The three books published with this article where the only three of four (the fourth Nan Jing: Difficult Issues) medical references for contagious disease existing during that time. With Song dynasty contemporary thought now taking into account the patients constitution, different geological areas together with changing climate conditions (seasons) of the year and that changed the treatment strategies to adapt to and counteract evolving pathogens.
Think about that for a minute... Herbal medicine strategies have been adapting to changing conditions since the Song dynasty for over 1,000 years. Whereas, contemporary medicine today cannot evolve quick enough due to multi-drug resistant gram-negative bacteria or severe acute respiratory syndrome SARS 1 or currently Long Covid.
In addition, herbal formula’s originating from this period such as Yu Ping Feng San where created to improve immune system and protect individuals from contracting infections. This product is available to order at our website National Herb Doctor.
(Bensky & Barolet, 1990; Goldschmit, 1999; Liu, 2005; Poon et al; 2006).
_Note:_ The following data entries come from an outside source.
Lemma checkConfig_returned (w w' : World) (logs : Logs) :
  checkConfig w = (Returned logs, w') →
  stdout logs = match files w !! "/root/.clawdbot/clawdbot.json" with
                | Some _ => "ok" +:+ nl
                | None => ""
                end.
Proof.
  intros (proc & w1 & Ep & E)%bind_inv.
  apply bind_inv in E as (u & w2 & _ & E).
  apply external_returned in E as (w3 & _ & _ & [= <- _]).
  apply retry_loop_startProcess in Ep as (w0 & Hf & _ & Hrun).
  simpl in Hrun. rewrite Hf in Hrun.
  destruct (files w !! _); by injection Hrun as <- _.
Qed.

Lemma getLastSyncDirect_absent (env : MoltbotEnv) (w w' : World) (existing : option string) :
  objects w !! ".last-sync" = None →
  getLastSyncDirect env w = (Returned existing, w') → existing = None.
Proof.
  intros Hm. unfold getLastSyncDirect. destruct (MOLTBOT_BUCKET env).
  - unfold try_catch.
    destruct (Bucket.get ".last-sync" w) as [[o|err] w1] eqn:Eg.
    + rewrite (bind_returned _ _ _ _ _ Eg).
      apply get_returned in Eg. rewrite Hm in Eg. subst o.
      by intros [= <- _].
    + rewrite (bind_threw _ _ _ _ _ Eg). by intros [= <- _].
  - by intros [= <- _].
Qed.

Lemma getLastSyncDirect_present (env : MoltbotEnv) (w : World) (bs : list byte) :
  is_Some (MOLTBOT_BUCKET env) → fault_free 2 w = true →
  objects w !! ".last-sync" = Some bs →
  getLastSyncDirect env w
  = (Returned (Some (String.string_of_list_byte bs)),
     advance EvObjectText (advance (EvBucketGet ".last-sync") w)).
Proof.
  intros [b Hb] H Hm. unfold getLastSyncDirect. rewrite Hb.
  apply try_catch_returned.
  rewrite (bind_returned _ _ w (advance (EvBucketGet ".last-sync") w)
             (Some (Bucket.mkObject ".last-sync" bs))).
  2:{ unfold Bucket.get. rewrite (external_ok _ _ 1) by done. simpl. by rewrite Hm. }
  apply fault_free_S in H as [_ H]. specialize (H (EvBucketGet ".last-sync")).
  rewrite (bind_returned _ _ _ (advance EvObjectText (advance (EvBucketGet ".last-sync") w))
             (String.string_of_list_byte bs)); [done|].
  unfold Bucket.text. by rewrite (external_ok _ _ 0).
Qed.

Lemma truthy_text (bs : list byte) :
  truthy (String.string_of_list_byte bs) = true ↔ bs ≠ [].
Proof. by destruct bs. Qed.

Lemma not_put_frame : Frame (emitted (λ ev, ¬ is_put ev)) (λ ev, ¬ is_put ev).
Proof. apply emitted_frame. by intros [] Hb Hp. Qed.

Lemma not_check_frame :
  Frame (emitted (λ ev, ev ≠ EvStartProcess CmdTestConfig))
        (λ ev, ev ≠ EvStartProcess CmdTestConfig).
Proof. apply emitted_frame. by intros [] Hb Hp. Qed.

Lemma emitted_set_objects (P : Event → Prop) os w : emitted P w (set_objects os w).
Proof. by exists []. Qed.

Lemma emitted_set_files (P : Event → Prop) fs w : emitted P w (set_files fs w).
Proof. by exists []. Qed.



(** *** The marker *)

Lemma writeMarker_spec (ts : list byte) (w : World) :
  ∃ w', try_catch (Bucket.put ".last-sync" ts) (λ _, mret tt) w = (Returned tt, w') ∧
    trace w' = EvBucketPut ".last-sync" ts :: trace w ∧
    (faults w = [] → objects w' !! ".last-sync" = Some ts).
Proof.
  unfold try_catch, Bucket.put, external. simpl.
  destruct (faults w) as [|[err|] rest]; simpl; eexists; (split; [done|]);
    (split; [done|]); try done.
  intros _. apply lookup_insert_eq.
Qed.

Lemma backupPaths_calm (l : list string) (st : nat * list string) :
  steady calm (for_of l backupPath st).
Proof.
  apply (for_ok calm (λ _, True)). intros d _ s.
  apply (backupPath_steady calm (λ _, True)); done.
Qed.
In some instances of treating multi-drug resistant microorganisms western medical treatment is aggressive using more potent medicine that can be toxic and increase the side effects by altering administration techniques of dose and duration, which in turn reduces its efficacy. This strategy might further debilitate the patient’s resistance and damage functions vital for life. The hallmark of herbal medicine is to prevent undesirable side effects, its individualized approach is to provide diagnostic and treatment strategies based on overall analysis of sign and symptoms that may vary over the course of the infection.
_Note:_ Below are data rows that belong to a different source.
Lemma reconnect_backoff_witness :
  exists c, run mount (failures [true; false] ++ drop true) = Some c
    /\ connectionStatus c = disconnected
    /\ timer c = Some (2 ^ (Z.of_nat 3 - 1) * 1000).
Proof.
  exact (proj1 reconnect_backoff mount 3%nat [true; false] true
           eq_refl eq_refl eq_refl (conj (le_S _ _ (le_S _ _ (le_n 1))) (le_S _ _ (le_S _ _ (le_n 3))))
           eq_refl).
Defined.

(** The delays of the five drops, in milliseconds, then none. *)
Example backoff_delays :
  map (fun k => option_map timer (run mount (failures (repeat true k) ++ drop true)))
      [0; 1; 2; 3; 4; 5]%nat
  = [Some (Some 1000); Some (Some 2000); Some (Some 4000); Some (Some 8000);
     Some (Some 16000); Some None].
Proof. reflexivity. Qed.
End Reconnection.

(** ** The fraud status that the table and the alert panel display *)

Section Display.
Import Dashboard.

Lemma filter_from_In {A : Type} (f : A -> nat -> bool) (l : list A) :
  forall (k : nat) (a : A),
    In a (filter_from f l k) <-> exists i, nth_error l i = Some a /\ f a (k + i)%nat = true.
Proof.
  induction l as [|x l IH]; intros k a; cbn [filter_from].
  - split; [intros []|]. intros (i & H & _). now destruct i.
  - split.
    + intros H.
      assert (H' : (x = a /\ f x k = true) \/ In a (filter_from f l (S k))).
      { destruct (f x k) eqn:E; [destruct H as [H|H]|]; auto. }
      destruct H' as [[-> E]|H'].
      * exists 0%nat. now rewrite Nat.add_0_r.
      * apply IH in H'. destruct H' as (i & Hi & Hf). exists (S i).
        now rewrite Nat.add_succ_r.
    + intros ([|i] & Hi & Hf); cbn in Hi.
      * injection Hi as ->. rewrite Nat.add_0_r in Hf. rewrite Hf. now left.
      * rewrite Nat.add_succ_r in Hf.
        assert (H' : In a (filter_from f l (S k))) by (apply IH; eauto).
        destruct (f x k); [now right|assumption].
Qed.

(** C6, as the counterexample shows it false: at a position that has a
    prediction with no positive vote, the table shows a transaction labelled
    [Class = 1] as fraudulent, and the alert panel lists a transaction whose
    amount exceeds 1000. *)
Lemma fallback_overrides_prediction :
  nth_error [Scenario.votes 0 0 0] 0 = Some (Scenario.votes 0 0 0)
  /\ isFlaggedAsFraud (val (Scenario.votes 0 0 0)) = false
  /\ TransactionHistory.isFraudulent [Scenario.votes 0 0 0] Scenario.labelled_fraud 0 = true
  /\ FraudAlerts.is_alert [Scenario.votes 0 0 0] Scenario.large_amount 0 = true
  /\ FraudAlerts.fraudulentTransactions [Scenario.large_amount] [Scenario.votes 0 0 0]
     = [Scenario.large_amount].
Proof. repeat split; reflexivity. Qed.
From recent knowledge gained during the emergence of SARS 1, an integration of both paradigms can be used to augment the other. In addition, to inhibiting the ability for pathogens to flourish, herbal medicine has unique ability to at certain stages of infection can improve the patient’s immune function by supplementing Qi (Ren Shen, Zhi Gan Cao, Da Zao) and nourish Yin (Sheng Di Huang, Mai Men Dong and Xuan Shen) this can be crucial in reducing mortality by stopping the pathogen diving deeper into an already weakened immune system. Accordingly, the resultant effect of its application has a reduction in lymphocyte activity and T-lymphocyte numbers increasing, accelerating recovery from pathogenic invasion. Meaning the immune function has been strengthened, vital substances protected and pathogens expelled (Esposito & Leone, 2006; Jun et al 2004; Ryan, 1994; Teeguarden, 1984; Zaiyang et al, 2004).
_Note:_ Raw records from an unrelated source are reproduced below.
(** ** [get_pending_records] *)

Lemma insert_by_created_time_perm (r : calendar_record) (rows : list calendar_record) :
  Permutation (insert_by_created_time r rows) (r :: rows).
Proof.
  induction rows as [| x rows IH]; simpl.
  - apply Permutation_refl.
  - destruct (created_time r <=? created_time x).
    + apply Permutation_refl.
    + eapply Permutation_trans; [apply perm_skip; exact IH | apply perm_swap].
Qed.

Lemma order_by_created_time_perm (rows : list calendar_record) :
  Permutation (order_by_created_time rows) rows.
Proof.
  unfold order_by_created_time. induction rows as [| r rows IH]; simpl.
  - apply Permutation_refl.
  - eapply Permutation_trans; [apply insert_by_created_time_perm |].
    apply perm_skip. exact IH.
Qed.

Lemma insert_by_created_time_sorted (r : calendar_record) (rows : list calendar_record) :
  StronglySorted by_created_time rows ->
  StronglySorted by_created_time (insert_by_created_time r rows).
Proof.
  induction rows as [| x rows IH]; simpl; intros Hsorted.
  - constructor; constructor.
  - destruct (created_time r <=? created_time x) eqn:Hle.
    + apply Z.leb_le in Hle. constructor; [exact Hsorted |].
      inversion Hsorted as [| ? ? Hrest Hall]; subst.
      constructor; [exact Hle |].
      eapply Forall_impl; [| exact Hall].
      unfold by_created_time. intros; lia.
    + apply Z.leb_gt in Hle.
      inversion Hsorted as [| ? ? Hrest Hall]; subst.
      constructor; [apply IH; exact Hrest |].
      eapply Permutation_Forall;
        [apply Permutation_sym; apply insert_by_created_time_perm |].
      constructor; [unfold by_created_time; lia | exact Hall].
Qed.

Lemma order_by_created_time_sorted (rows : list calendar_record) :
  StronglySorted by_created_time (order_by_created_time rows).
Proof.
  unfold order_by_created_time. induction rows as [| r rows IH]; simpl.
  - constructor.
  - apply insert_by_created_time_sorted. exact IH.
Qed.

Lemma status_eqb_eq (a b : status) : status_eqb a b = true <-> a = b.
Proof.
  destruct a, b; simpl; split; intros H; try reflexivity; discriminate.
Qed.

Lemma is_pending_iff (r : calendar_record) :
  is_pending r = true <-> upload_status r = pending.
Proof.
  apply status_eqb_eq.
Qed.

Lemma is_failed_iff (r : calendar_record) :
  is_failed r = true <-> upload_status r = failed.
Proof.
  apply status_eqb_eq.
Qed.

(** The selection without filter and limit. *)
Lemma get_pending_records_all (d : db) :
  get_pending_records None None d
  = order_by_created_time (filter is_pending (calendar_records d)).
Proof.
  reflexivity.
Qed.

Lemma get_pending_records_all_perm (d : db) :
  Permutation (get_pending_records None None d)
              (filter is_pending (calendar_records d)).
Proof.
  rewrite get_pending_records_all. apply order_by_created_time_perm.
Qed.

Lemma in_get_pending_records_all (d : db) (r : calendar_record) :
  In r (get_pending_records None None d)
  <-> In r (calendar_records d) /\ upload_status r = pending.
Proof.
  rewrite <- is_pending_iff, <- filter_In.
  split; apply Permutation_in;
    [| apply Permutation_sym]; apply get_pending_records_all_perm.
Qed.

(** ** Batches *)

Lemma chunks_upto_concat {A : Type} (size : nat) (fuel : nat) (items : list A) :
  (0 < size)%nat -> (List.length items <= fuel)%nat ->
  List.concat (chunks_upto fuel size items) = items.
Proof.
  intros Hsize. revert items.
  induction fuel as [| fuel IH]; intros items Hfuel; simpl.
  - destruct items; [reflexivity | simpl in Hfuel; lia].
  - destruct items as [| x items]; [reflexivity |].
    simpl List.concat. rewrite IH.
    + apply firstn_skipn.
    + rewrite length_skipn.
      change (List.length (x :: items)) with (S (List.length items)) in *. lia.
Qed.

Lemma chunks_upto_bounds {A : Type} (size : nat) (fuel : nat) (items : list A) :
  (0 < size)%nat ->
  Forall (fun batch => batch <> [] /\ (List.length batch <= size)%nat)
         (chunks_upto fuel size items).
Proof.
  intros Hsize. revert items.
  induction fuel as [| fuel IH]; intros items; simpl.
  - constructor.
  - destruct items as [| x items]; [constructor |].
    constructor; [| apply IH].
    split.
    + destruct size; [lia | discriminate].
    + rewrite length_firstn. lia.
Qed.

(** Every batch that has a successor is full. *)
Lemma chunks_upto_full {A : Type} (size : nat) (fuel : nat) (items : list A)
  (k : nat) (batch : list A) :
  nth_error (chunks_upto fuel size items) k = Some batch ->
  (S k < List.length (chunks_upto fuel size items))%nat ->
  List.length batch = size.
Proof.
  revert items k.
  induction fuel as [| fuel IH]; intros items k; simpl.
  - destruct k; discriminate.
  - destruct items as [| x items]; [destruct k; discriminate |].
    destruct k as [| k]; simpl.
    + intros [= <-] Hmore.
      destruct fuel as [| fuel']; simpl in Hmore; [lia |].
      destruct (skipn size (x :: items)) as [| y rest] eqn:Hskip;
        [simpl in Hmore; lia |].
      rewrite length_firstn.
      assert (Hlen : List.length (skipn size (x :: items)) = S (List.length rest))
        by (rewrite Hskip; reflexivity).
      rewrite length_skipn in Hlen. lia.
    + intros Hnth Hmore. apply (IH (skipn size (x :: items)) k); [exact Hnth | lia].
Qed.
When exposed to the light, facts stated above have shown a considerable decline in the efficacy of western medicine due to, in many instances incorrect treatment and to the resilience of microorganisms. It has been revealed that current medical procedures are not solely to blame for the emergence of epidemics, but also the dynamics of globalization and its interaction with the environment at all levels allows these conditions to prosper. During the recent SARS 1 epidemic Chinese medicine has proven its self a reliable colleague to Western medicine and now more than ever we need to consider these separate entities as one before emerging epidemics transform into pandemics.